What the exercise asks: In the entries below, which lines run from the one containing "destruct Hk as" to the one containing "destruct (bool_decide (st"? Copy exactly those lines, ends included, and no others.

Information shown:
(* ===== verification/InterpreterProof.v ===== *)
(** * The interpreter: what its operations do

    The loops over the subgraphs, the control dependencies of the metadata, the runners of the
    signatures and the removal of delegates. *)
From Stdlib Require Import String.
From stdpp Require Import strings.
From S2P Require Import Prelude Heap Common MemoryPlanner Callbacks StdMap MetadataUtil Subgraph.
From S2P Require Import SubgraphRun SubgraphDelegate SubgraphWf SubgraphSteps SubgraphWorld.
From S2P Require Import ModelSchema Interpreter ModelExample InterpreterWf.
From S2P Require InterpreterBuilder.
#[local] Open Scope Z_scope.

Section Loops.
Context {P W : Type}.
Abbreviation S := (istate P W).
Implicit Types (s : S) (l : list (ModelSubgraph P)).

(** The subgraphs up to [k] changed by [f]. *)
Definition changed (f : Z -> ModelSubgraph P -> ModelSubgraph P) l (k : nat) : list (ModelSubgraph P) :=
  imap (fun j m => f (Z.of_nat j) m) (take k l) ++ drop k l.

Definition with_subgraphs l s : S := IState (is_heap s) (set_subgraphs_ l (interp s)) (is_world s).

Lemma changed_all f l : changed f l (length l) = imap (fun j m => f (Z.of_nat j) m) l.
Proof. unfold changed. by rewrite take_ge, drop_ge, app_nil_r by lia. Qed.

Lemma changed_lookup f l k m : l !! k = Some m -> (changed f l k).[Z.of_nat k] = Some m.
Proof.
  intros Hm. unfold zlookup. destruct (Z.ltb_spec (Z.of_nat k) 0); [lia|]. rewrite Nat2Z.id. unfold changed.
  pose proof (lookup_lt_Some _ _ _ Hm).
  rewrite lookup_app_r; rewrite length_imap, length_take_le by lia; [|lia].
  rewrite lookup_drop. by replace (k + (k - k))%nat with k by lia.
Qed.

Lemma changed_step f l k m : l !! k = Some m ->
  zset (changed f l k) (Z.of_nat k) (f (Z.of_nat k) m) = changed f l (k + 1).
Proof.
  intros Hm. pose proof (lookup_lt_Some _ _ _ Hm) as Hk. unfold zset, changed. rewrite Nat2Z.id.
  rewrite Nat.add_1_r, (take_S_r _ _ _ Hm), imap_app, <- app_assoc, (drop_S _ _ _ Hm). cbn.
  rewrite insert_app_r_alt; rewrite length_imap, length_take_le by lia; [|lia].
  rewrite Nat.sub_diag. cbn. by rewrite Nat.add_0_r.
Qed.

(** A loop whose body changes one subgraph, whatever the others are. *)
Lemma for_subgraphs_changes f body s :
  (forall l k m, length l = length (subgraphs_ (interp s)) -> l.[k] = Some m ->
     body k (with_subgraphs l s) = (Done tt, with_subgraphs (zset l k (f k m)) s)) ->
  for_subgraphs body s =
    (Done tt, with_subgraphs (imap (fun j m => f (Z.of_nat j) m) (subgraphs_ (interp s))) s).
Proof.
  intros Hbody. unfold for_subgraphs. rewrite (bind_done self _ s (interp s) s) by done.
  set (l := subgraphs_ (interp s)) in *.
  assert (Hs : s = with_subgraphs (changed f l 0) s).
  { unfold changed, with_subgraphs. cbn. unfold l. by destruct s as [h [] w]. }
  rewrite <- changed_all.
  assert (H : forall d k : nat, (k + d = length l)%nat ->
    for_each (zrange (Z.of_nat k) (zlength l - 1)) body (with_subgraphs (changed f l k) s) =
      (Done tt, with_subgraphs (changed f l (length l)) s)).
  { induction d as [|d IH]; intros k Hk.
    - rewrite zrange_nil by (unfold zlength; lia). cbn. by replace k with (length l) by lia.
    - rewrite zrange_cons by (unfold zlength; lia). rewrite for_each_cons.
      destruct (lookup_lt_is_Some_2 l k) as [m Hm]; [lia|].
      assert (Hrun := Hbody (changed f l k) (Z.of_nat k) m).
      rewrite (bind_done _ _ _ _ _ (Hrun ltac:(unfold changed; rewrite length_app, length_imap, length_take, length_drop; lia)
        (changed_lookup f l k m Hm))).
      rewrite (changed_step f l k m Hm). replace (Z.of_nat k + 1) with (Z.of_nat (k + 1)) by lia. apply IH. lia. }
  rewrite Hs at 1. change 0 with (Z.of_nat 0). apply (H (length l) 0%nat). lia.
Qed.
End Loops.

(** ** Control dependencies *)

Section Metadata.
Context {P W : Type}.
Abbreviation S := (istate P W).
Implicit Types s : S.

(** The subgraph at [k] with the edges that the metadata has for it. *)
Definition with_edges (deps : ModelControlDependencies) (k : Z) (m : ModelSubgraph P) : ModelSubgraph P :=
  set_sub_graph (set_control_edges_ (deps.[k]) (sub_graph m)) m.

(** Control dependencies serialized into a model's metadata, one list of edges for every
    subgraph, reach the subgraphs: each gets the edges that were written for it, and nothing else
    of the interpreter changes but the copies of the metadata it keeps. *)
Theorem SetMetadata_control_edges metadata deps s :
  valid_dependencies deps -> subgraphs_ (interp s) <> [] -> length deps = length (subgraphs_ (interp s)) ->
  map_find kModelControlDependenciesMetadataKey metadata = Some (SerializeModelControlDependencies deps) ->
  SetMetadata metadata s = (Done tt, with_subgraphs (imap (fun j m => with_edges deps (Z.of_nat j) m) (subgraphs_ (interp s)))
    (IState (is_heap s) (set_model_control_dependencies_ deps (set_metadata_ metadata (interp s))) (is_world s))).
Proof.
  intros Hv Hne Hlen Hfind. unfold SetMetadata. rewrite Hfind.
  assert (ParseModelControlDependencies (SerializeModelControlDependencies deps) = Some deps) as ->.
  { apply ParseModelControlDependencies_some. destruct (parse_serialized deps [] Hv) as [H1 H2].
    rewrite !app_nil_r in *. eauto. }
  cbn [default]. set (s1 := IState _ _ _).
  rewrite (bind_done (upd_self (set_metadata_ metadata)) _ s tt
    (IState (is_heap s) (set_metadata_ metadata (interp s)) (is_world s))) by done.
  rewrite (bind_done (upd_self (set_model_control_dependencies_ deps)) _ _ tt s1) by done.
  change (subgraphs_ (interp s)) with (subgraphs_ (interp s1)).
  apply (for_subgraphs_changes (with_edges deps)).
  intros l k m Hl Hk. assert (Hr := proj1 (zlookup_some _ _ _) Hk).
  rewrite (bind_done self _ _ (interp (with_subgraphs l s1)) (with_subgraphs l s1)) by done.
  change (model_control_dependencies_ (interp (with_subgraphs l s1))) with deps.
  rewrite bool_decide_eq_false_2 by (intros ->; by destruct (subgraphs_ (interp s))).
  destruct (zlookup_in_range deps k) as [e He]; [unfold zlength in *; cbn in *; lia|].
  rewrite He. cbn [access]. rewrite bind_assoc, !bind_ret. unfold upd_subgraph, subgraph_ref, with_edges.
  rewrite He, bind_assoc, (bind_done self _ _ (interp (with_subgraphs l s1)) (with_subgraphs l s1)) by done.
  change (subgraphs_ (interp (with_subgraphs l s1))) with l. by rewrite Hk.
Qed.
End Metadata.

(** ** Runners of signatures *)

Section Runners.
Context {P W : Type} {MP : MemoryPlanner P} {NP : NewPlanner P} {MM : Malloc} {SS : StdSort}.
Abbreviation S := (istate P W).
Abbreviation G := (sgstate P (model_world P W)).
Context {CB : Callbacks G} {IC : InterpreterCallbacks S}.
Implicit Types s : S.

(** Once there is a runner for a key it is the one that is returned, and nothing happens. *)
Lemma GetSignatureRunner_found key r s : map_find key (signature_runner_map_ (interp s)) = Some r ->
  GetSignatureRunner (Some key) s = (Done (Some r), s).
Proof.
  intros Hr. unfold GetSignatureRunner, ReplaceWithPlaceholderSignatureKeyIfNeeded.
  rewrite bind_assoc, (bind_done self _ s (interp s) s), bind_ret by done. cbn [fst].
  rewrite (bind_done self _ s (interp s) s) by done. by rewrite Hr.
Qed.

Lemma add_runner_found key (c : M S SignatureRunner) s r s' :
  (let* r := c in add_runner key r) s = (Done (Some r), s') -> map_find key (signature_runner_map_ (interp s')) = Some r.
Proof.
  unfold bind at 1. destruct (c s) as [[r'|e|] s1]; [|done|done]. unfold add_runner, bind, self, upd_self, modify. cbn.
  intros [= Hf <-]. cbn. exact Hf.
Qed.

(** The same key gives the same runner: the first call may apply the lazy delegates and make the
    runner, and a second call, with the key the first one resolved, returns that runner and
    changes nothing. *)
Theorem GetSignatureRunner_again key s r s' : GetSignatureRunner key s = (Done (Some r), s') ->
  exists k, fst (ReplaceWithPlaceholderSignatureKeyIfNeeded key s) = Done (Some k, bool_decide (key = None /\ signature_defs_ (interp s) = [])) /\
    GetSignatureRunner (Some k) s' = (Done (Some r), s').
Proof.
  intros Hrun. unfold GetSignatureRunner in Hrun.
  assert (Hk : exists k b, ReplaceWithPlaceholderSignatureKeyIfNeeded key s = (Done (k, b), s) /\
    b = bool_decide (key = None /\ signature_defs_ (interp s) = [])).
  { unfold ReplaceWithPlaceholderSignatureKeyIfNeeded. rewrite (bind_done self _ s (interp s) s) by done.
    destruct key as [k|]; [|case_bool_decide]; do 2 eexists; (split; [reflexivity|]); symmetry;
      (apply bool_decide_eq_true || apply bool_decide_eq_false); naive_solver. }
  destruct Hk as (k & b & Hk & Hb). rewrite (bind_done _ _ _ _ _ Hk) in Hrun. cbn [fst snd] in Hrun.
  destruct k as [k|]; [|done]. exists k. rewrite Hk, Hb. split; [done|]. apply GetSignatureRunner_found.
  rewrite (bind_done self _ s (interp s) s) in Hrun by done.
  destruct (map_find k _) as [r'|] eqn:Hf; [by injection Hrun as -> ->|].
  unfold bind at 1 in Hrun. destruct (status_call _ s) as [[st|e|] s1]; [|done|done].
  destruct (bool_decide (st = kTfLiteError)); [by unfold ret in Hrun|]. clear Hb. destruct b.
  - unfold bind at 1 in Hrun. destruct (CreatePlaceholderSignatureDef s1) as [[d|e|] s2]; [|done|done].
    rewrite (bind_done (upd_self _) _ s2 tt (IState (is_heap s2) (set_placeholder_signature_def_ (Some d) (interp s2)) (is_world s2))) in Hrun by done.
    exact (add_runner_found k _ _ _ _ Hrun).
  - unfold bind at 1 in Hrun. destruct (find_signature k s1) as [[[d|]|e|] s2]; [|by unfold ret in Hrun|done..].
    unfold bind at 1 in Hrun. destruct (subgraph _ s2) as [[g|e|] s3]; [|done|done].
    exact (add_runner_found k _ _ _ _ Hrun).
Qed.
End Runners.

(** ** On the model of the examples *)

Definition x_dependencies : ModelControlDependencies := [[(0, 1)]; []].
Definition x_new_metadata : StdMap bytes :=
  [(kModelControlDependenciesMetadataKey, SerializeModelControlDependencies x_dependencies)].

Lemma SetMetadata_control_edges_witness :
  SetMetadata x_new_metadata x_interpreter = (Done tt, with_subgraphs
    (imap (fun j m => with_edges x_dependencies (Z.of_nat j) m) (subgraphs_ (interp x_interpreter)))
    (IState (is_heap x_interpreter) (set_model_control_dependencies_ x_dependencies
      (set_metadata_ x_new_metadata (interp x_interpreter))) (is_world x_interpreter))).
Proof.
  apply (SetMetadata_control_edges x_new_metadata x_dependencies x_interpreter).
  - split; [vm_compute; discriminate|]. repeat constructor; vm_compute; (discriminate || congruence).
  - discriminate.
  - reflexivity.
  - reflexivity.
Defined.

(** With fewer lists than subgraphs the vector is indexed out of its bounds. *)
Example metadata_too_short :
  fst (SetMetadata [(kModelControlDependenciesMetadataKey, SerializeModelControlDependencies [[]])] x_interpreter) = Undef.
Proof. vm_compute. reflexivity. Qed.

Definition x_runner : SignatureRunner := mkSignatureRunner
  (mkSignatureDef [("x"%string, 0)] [("y"%string, 1)] "serving" 0) 0 ["x"%string] ["y"%string]
  [Some "x"%string] [Some "y"%string] false.

Lemma GetSignatureRunner_again_witness :
  exists k, fst (ReplaceWithPlaceholderSignatureKeyIfNeeded None x_interpreter) = Done (Some k, false) /\
    GetSignatureRunner (Some k) (snd (GetSignatureRunner None x_interpreter)) =
      (Done (Some x_runner), snd (GetSignatureRunner None x_interpreter)).
Proof.
  exact (GetSignatureRunner_again None x_interpreter x_runner (snd (GetSignatureRunner None x_interpreter))
    ltac:(vm_compute; reflexivity)).
Defined.

(** A delegate that was removed still stands in the way of another: the tensors that its node
    wrote keep it, so that a second delegate, which the model takes as the first one, is refused. *)
Theorem removed_delegate_blocks_others :
  fst (Interpreter.ModifyGraphWithDelegate 3 x_interpreter) = Done tt /\
  fst ((Interpreter.ModifyGraphWithDelegate 1 ;;; Interpreter.RemoveAllDelegates) x_interpreter) = Done tt /\
  fst ((Interpreter.ModifyGraphWithDelegate 1 ;;; Interpreter.RemoveAllDelegates ;;;
        Interpreter.ModifyGraphWithDelegate 3) x_interpreter) = Fail kTfLiteDelegateError.
Proof. vm_compute. split_and!; reflexivity. Qed.

(** The bytes of the first input, and of the first output. *)
Definition put_input (bs : bytes) : M XS unit :=
  let* t := Interpreter.input_tensor 0 in let* t := access t in Interpreter.on_heap (store (t_data t) bs).
Definition get_output : M XS bytes :=
  let* t := Interpreter.output_tensor 0 in let* t := access t in Interpreter.on_heap (load (t_data t) (t_bytes t)).

(** The delegate's kernel fails; the invocation is repeated without it, on the same input. *)
Example fallback_runs_on_the_cpu :
  fst ((Interpreter.ModifyGraphWithDelegate 1 ;;; Interpreter.AllocateTensors ;;; put_input [5; 0; 0; 0] ;;;
        status_call Interpreter.Invoke) x_interpreter) = Done kTfLiteError /\
  fst ((Interpreter.ModifyGraphWithDelegate 1 ;;; Interpreter.AllocateTensors ;;; put_input [5; 0; 0; 0] ;;;
        let* status := status_call InvokeWithCPUFallback in let* out := get_output in
        let* delegated := Interpreter.HasDelegates in ret (status, out, delegated)) x_interpreter) =
    Done (kTfLiteDelegateError, scores 5, false).
Proof. vm_compute. split; reflexivity. Qed.

(** A signature of a subgraph that does not exist. *)
Example signature_without_subgraph :
  fst ((SetSignatureDef [mkSignatureDef [] [] "serving" 5] ;;; GetSignatureRunner (Some "serving"%string)) x_interpreter) = Undef.
Proof. vm_compute. reflexivity. Qed.

(** Once the interpreter's own context is replaced, null is taken for it. *)
Example null_context_is_ignored :
  (external_contexts_ <$> Some (interp (snd ((SetExternalContext kTfLiteCpuBackendContext 7000 ;;;
     SetExternalContext kTfLiteCpuBackendContext 0) x_interpreter)))) = Some [0; 0; 0; 7000; 0].
Proof. vm_compute. reflexivity. Qed.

Your solution:
  destruct Hk as (k & b & Hk & Hb). rewrite (bind_done _ _ _ _ _ Hk) in Hrun. cbn [fst snd] in Hrun.
  destruct k as [k|]; [|done]. exists k. rewrite Hk, Hb. split; [done|]. apply GetSignatureRunner_found.
  rewrite (bind_done self _ s (interp s) s) in Hrun by done.
  destruct (map_find k _) as [r'|] eqn:Hf; [by injection Hrun as -> ->|].
  unfold bind at 1 in Hrun. destruct (status_call _ s) as [[st|e|] s1]; [|done|done].
  destruct (bool_decide (st = kTfLiteError)); [by unfold ret in Hrun|]. clear Hb. destruct b.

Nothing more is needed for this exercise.